Dijo que el plan es cruzar varias millas de arbustos con la esperanza de encontrar rutas de viaje dejadas por otros.

El hermano del hombre muerto, quien contactó a White con la esperanza de encontrar a su hermano, dijo que cruzó el mismo terreno hace casi dos años, y recuerda haberle advertido a su hermano que evitara el viaje.

Dijo que los peligros no se limitan a los elementos inherentes a los ranchos, sino que estar solo en áreas que se sabe que son utilizadas por guías de tráfico de personas y otras organizaciones relacionadas con las drogas sigue siendo una propuesta peligrosa para cualquiera. Este es también el caso de White, quien batalló para recordar la cantidad de veces que escuchó balas a su lado durante una búsqueda.

“Probablemente mi mayor preocupación son las mulas de drogas. Cuando se ven mulas de droga, están armados. Siempre están armados, a veces con AK-47, a veces con solo pistolas. Esa es una de las razones por las que me armé como lo hago”, dijo White, quien porta una pistola y un rifle AR-15.

“Sí, me dispararon. Pero sin un objetivo, ¿para qué devolver el fuego? Por lo tanto, estoy seguro de que la gente que me disparó estaba tratando de asustarme, lo cual no va a funcionar”.

A pesar de este peligro, White está resuelto a que la mayoría de las personas con las que se encuentra en el monte remoto quieren atravesar lo más silenciosamente posible.

Su tasa de recuperación sigue siendo baja, y la posibilidad de encontrar a alguien que aún esté vivo es incluso menos probable casi cinco años después de que comenzó a buscar restos. Combinando los días en que realizó estas búsquedas durante los últimos años, pasó más de un año caminando a pie por los remotos ranchos del condado de Brooks.

Sin embargo, durante el primer año, White y un puñado de personas en su grupo de búsqueda encontraron a una mujer que estaba cerca de la muerte.
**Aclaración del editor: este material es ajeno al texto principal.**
(** C3 at the failing input.  Two tables with a header and no rows: the
    merge completes without error, then the efficiency metric divides by
    max(0, 0); the [except] reports the join as failed, the original frame
    is not replaced and applied is False. *)
Theorem join_of_empty_tables_reported_failed :
  let datasets := [("orders", Examples.no_orders); ("customers", Examples.no_customers)] in
  let w := Examples.join_on_customer false in
  let st := Examples.session Examples.no_orders in
  pd_merge (Runtime := reference_runtime) Examples.no_orders Examples.no_customers
           "customer_id" "id" Inner
    = Ret (mkDF [("customer_id", Object); ("amount", Object); ("id", Object);
                 ("name", Object)] [])
  /\ join_datasets (RT := reference_runtime) datasets w st
     = (Ret (Examples.no_orders, false, []),
        mkWorld (self st)
                [St LSuccess (CompatibleTypes "object");
                 St LError (JoinFailed (Exn ZeroDivisionError "division by zero"))]).
Proof. split; reflexivity. Qed.

(** The join of the examples: three orders of two customers. *)
Lemma render_join_example :
  let datasets := [("orders", Examples.orders); ("customers", Examples.customers)] in
  let w := mkWidgets JoinDatasets Examples.no_simple Examples.no_query
                     (Examples.join_on_customer false) in
  let run := render_filter_ui (RT := reference_runtime) datasets w
                              (Examples.session Examples.orders) in
  exists joined,
    fst run = Ret (joined, true)
    /\ original_df (self (snd run)) = joined
    /\ filtered_df (self (snd run)) = joined
    /\ filter_info (self (snd run))
       = mkInfo true (Some JoinDatasets) 3 3
                ["Joined orders + customers on customer_id/id"].
Proof. eexists. vm_compute. repeat split. Qed.

(** An inner join without a matching key succeeds with no rows; the
    percentage [render_filter_ui] then computes divides by the new
    original's length. *)
Lemma render_after_empty_join_raises :
  let datasets := [("orders", Examples.orders); ("customers", Examples.strangers)] in
  let w := mkWidgets JoinDatasets Examples.no_simple Examples.no_query
                     (Examples.join_on_customer false) in
  let st := Examples.session Examples.orders in
  (exists joined st',
     join_datasets (RT := reference_runtime) datasets (join w) st
       = (Ret (joined, true, [join_description (join w)]), st')
     /\ len joined = 0)
  /\ fst (render_filter_ui (RT := reference_runtime) datasets w st)
     = Raise (Exn ZeroDivisionError "division by zero").
Proof.
  cbv zeta. split; [|reflexivity].
  eexists. eexists. split; [vm_compute; reflexivity|reflexivity].
Qed.


(** ** The page *)

Lemma queries_run_say_St (st : world) (l : level) (m : message) :
  queries_run (say st (St l m)) = queries_run st.
Proof.
  unfold queries_run, say. simpl. rewrite filter_app. simpl.
  rewrite app_nil_r. reflexivity.
Qed.

Lemma queries_run_app (s : DataFilter) (evs more : list event) :
  queries_run (mkWorld s (evs ++ more)) =
  queries_run (mkWorld s evs) + List.length (filter is_query more).
Proof. unfold queries_run. simpl. rewrite filter_app, length_app. reflexivity. Qed.

Lemma col_index_In (col : string) (cols : list (string * dtype)) :
  In col (map fst cols) -> exists i d, col_index col cols = Some (i, d).
Proof.
  induction cols as [|[c d] cols IH]; simpl; [intros []|].
  intros H. destruct (String.eqb_spec c col) as [->|Hne]; [eauto|].
  destruct H as [H|H]; [contradiction|].
  destruct (IH H) as [i [d' ->]]. eauto.
Qed.

Lemma getitem_offered (df : DataFrame) (col : string) :
  In col (column_names df) -> exists s, getitem df col = Ret s.
Proof.
  intros H. destruct (col_index_In col (columns df) H) as [i [d E]].
  unfold getitem. rewrite E. eauto.
Qed.

Section Query.
Context {RT : Runtime}.

(** One turn of the loop leaves the session alone and evaluates nothing. *)
Lemma query_builder_step_quiet (nc cc : list string) (n i : nat)
    (c : condition_widgets) (parts : list string) (st st' : world)
    (o : outcome (list string)) :
  query_builder_step nc cc n i c parts st = (o, st') ->
  self st' = self st /\ queries_run st' = queries_run st.
Proof.
  unfold query_builder_step, bind, get_original, lift, st_info, emit, ret.
  destruct (PyStr.truthy (q_column c) && string_in (q_column c) nc).
  { destruct (i <? n - 1)%nat; [destruct (0 <? _)%nat|];
      intros H; injection H as <- <-; auto. }
  destruct (PyStr.truthy (q_column c) && string_in (q_column c) cc).
  { destruct (PyStr.truthy (q_text c));
      (destruct (i <? n - 1)%nat; [destruct (0 <? _)%nat|]);
      intros H; injection H as <- <-; auto. }
  destruct (PyStr.truthy (q_column c)).
  - destruct (getitem (original_df (self st)) (q_column c)) as [s|e].
    + simpl. destruct (PyStr.truthy (q_text c));
        (destruct (i <? n - 1)%nat; [destruct (0 <? _)%nat|]);
        intros H; injection H as <- <-; split; try reflexivity;
        apply (queries_run_say_St st).
    + intros H; injection H as <- <-; auto.
  - simpl. destruct (PyStr.truthy (q_text c));
      (destruct (i <? n - 1)%nat; [destruct (0 <? _)%nat|]);
      intros H; injection H as <- <-; split; try reflexivity;
      apply (queries_run_say_St st).
Qed.

Lemma query_builder_loop_quiet (nc cc : list string) (n : nat)
    (cs : list condition_widgets) :
  forall (i : nat) (parts : list string) (st st' : world) (o : outcome (list string)),
  query_builder_loop nc cc n i cs parts st = (o, st') ->
  self st' = self st /\ queries_run st' = queries_run st.
Proof.
  induction cs as [|c cs IH]; simpl; intros i parts st st' o H.
  - injection H as <- <-. auto.
  - unfold bind in H.
    destruct (query_builder_step nc cc n i c parts st) as [[parts1|e] st1] eqn:E;
      apply query_builder_step_quiet in E; destruct E as [E1 E2].
    + apply IH in H. destruct H as [H1 H2]. split; congruence.
    + injection H as <- <-. auto.
Qed.

Lemma df_empty_columns (df : DataFrame) :
  df_empty df = false -> column_names df <> [].
Proof.
  unfold df_empty, column_names. destruct (columns df); [discriminate|].
  simpl. discriminate.
Qed.

(** C6. When the query builder has assembled a non-blank expression and
    the button is pressed, the expression is evaluated once, against the
    session's original frame.  If the evaluation raises, the error is
    written to the page, nothing is raised to the caller, and the original
    frame is returned with applied False; if it succeeds, its result is
    returned with applied True.  The session is not modified. *)
Theorem query_evaluated_once (st st1 : world) (w : query_widgets)
    (parts : list string) :
  let original := original_df (self st) in
  let q := final_query parts in
  df_empty original = false ->
  assemble original w st = (Ret parts, st1) ->
  parts <> [] ->
  PyStr.strip_truthy q = true ->
  apply_query w = true ->
  query_builder w st =
    match df_query original q with
    | Ret filtered =>
        (Ret (filtered, true, ["Safe Query: " ^^ q]),
         mkWorld (self st)
                 (page st1 ++ [Query original q;
                               St LSuccess (QueryApplied (len filtered))]))
    | Raise e =>
        (Ret (original, false, []),
         mkWorld (self st)
                 (page st1 ++ [Query original q; St LError (QueryError e);
                               St LInfo TryAdjusting]))
    end
  /\ queries_run (snd (query_builder w st)) = S (queries_run st).
Proof.
  intros original q Hdata Hloop Hparts Hq Hbutton.
  destruct (query_builder_loop_quiet _ _ _ _ _ _ _ _ _ Hloop) as [Hself Hruns].
  assert (Hrun : query_builder w st =
                 try_except (run_query q) query_failed st1).
  { unfold query_builder. unfold bind at 1, get_original at 1. fold original.
    rewrite Hdata. pose proof (df_empty_columns original Hdata) as Hcols.
    destruct (column_names original) as [|c0 cols]; [contradiction|].
    unfold bind at 1. unfold assemble in Hloop. rewrite Hloop.
    destruct parts as [|p ps]; [contradiction|].
    fold q. rewrite Hq, Hbutton. reflexivity. }
  rewrite Hrun.
  unfold try_except, run_query, query_failed, return_original, bind, get_original,
    emit, st_success, st_error, st_info, emit, lift, ret. simpl.
  rewrite Hself. fold original.
  destruct (df_query original q) as [filtered|e]; simpl;
    rewrite <- ?app_assoc; simpl; (split; [reflexivity|]).
  - rewrite <- Hself, queries_run_app. simpl.
    change (queries_run {| self := self st1; page := page st1 |}) with (queries_run st1).
    lia.
  - rewrite <- Hself, queries_run_app. simpl.
    change (queries_run {| self := self st1; page := page st1 |}) with (queries_run st1).
    lia.
Qed.

(** A dropped condition adds nothing to an empty list of parts. *)
Lemma dropped_step (st : world) (n i : nat) (c : condition_widgets) :
  let original := original_df (self st) in
  column_offered original c ->
  dropped original c = true ->
  exists st',
    query_builder_step (select_dtypes is_number_dtype original)
                       (select_dtypes is_categorical_dtype original) n i c [] st
    = (Ret [], st').
Proof.
  intros original Hcol Hdrop. unfold dropped in Hdrop.
  apply andb_true_iff in Hdrop. destruct Hdrop as [Hnum Htext].
  apply negb_true_iff in Hnum. apply negb_true_iff in Htext.
  unfold query_builder_step, bind, get_original, lift, st_info, emit, ret.
  fold original. rewrite Hnum, Htext.
  destruct (PyStr.truthy (q_column c)
            && string_in (q_column c) (select_dtypes is_categorical_dtype original)).
  { simpl. destruct (i <? n - 1)%nat; eauto. }
  destruct (PyStr.truthy (q_column c)).
  - destruct (getitem_offered original (q_column c) Hcol) as [s G].
    unfold original in G. cbv beta iota. rewrite G. simpl.
    destruct (i <? n - 1)%nat; eauto.
  - simpl. destruct (i <? n - 1)%nat; eauto.
Qed.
Recordó haberla encontrado inconsciente, pero con la ayuda del personal médico que estaba en la búsqueda, la sacaron vía aérea y la llevaron a un hospital donde recuperó la conciencia.

Una vida salvada es suficiente justificación para White.

“ Es la compasión por las familias que se quedan atrás. Saben que su ser querido se fue al norte, y en algún momento no saben nada más allá de eso. No saber nada acerca de tu ser querido, eso realmente apesta. Es desgarrador todos los días”, dijo White. “Al menos si sabes que murieron, y sabes que has recuperado algunos de los restos que realmente puedes enterrar, puedes ir a visitarlos, luego tienes un poco de cierre”.

Al igual que Spradley con Operation Identification, a cientos de millas al norte, White también sabe sobre el dolor que les sigue a quienes descubren que su familiar murió en la campo.

“ No lo cierras por completo. Eso es basura … siempre hay este agujero enorme en tu corazón. Pero (al menos) sabes dónde están, y es el desconocimiento lo que realmente apesta”.

La reportera Berenice García y la fotógrafa Denise Cathey contribuyeron a esta nota.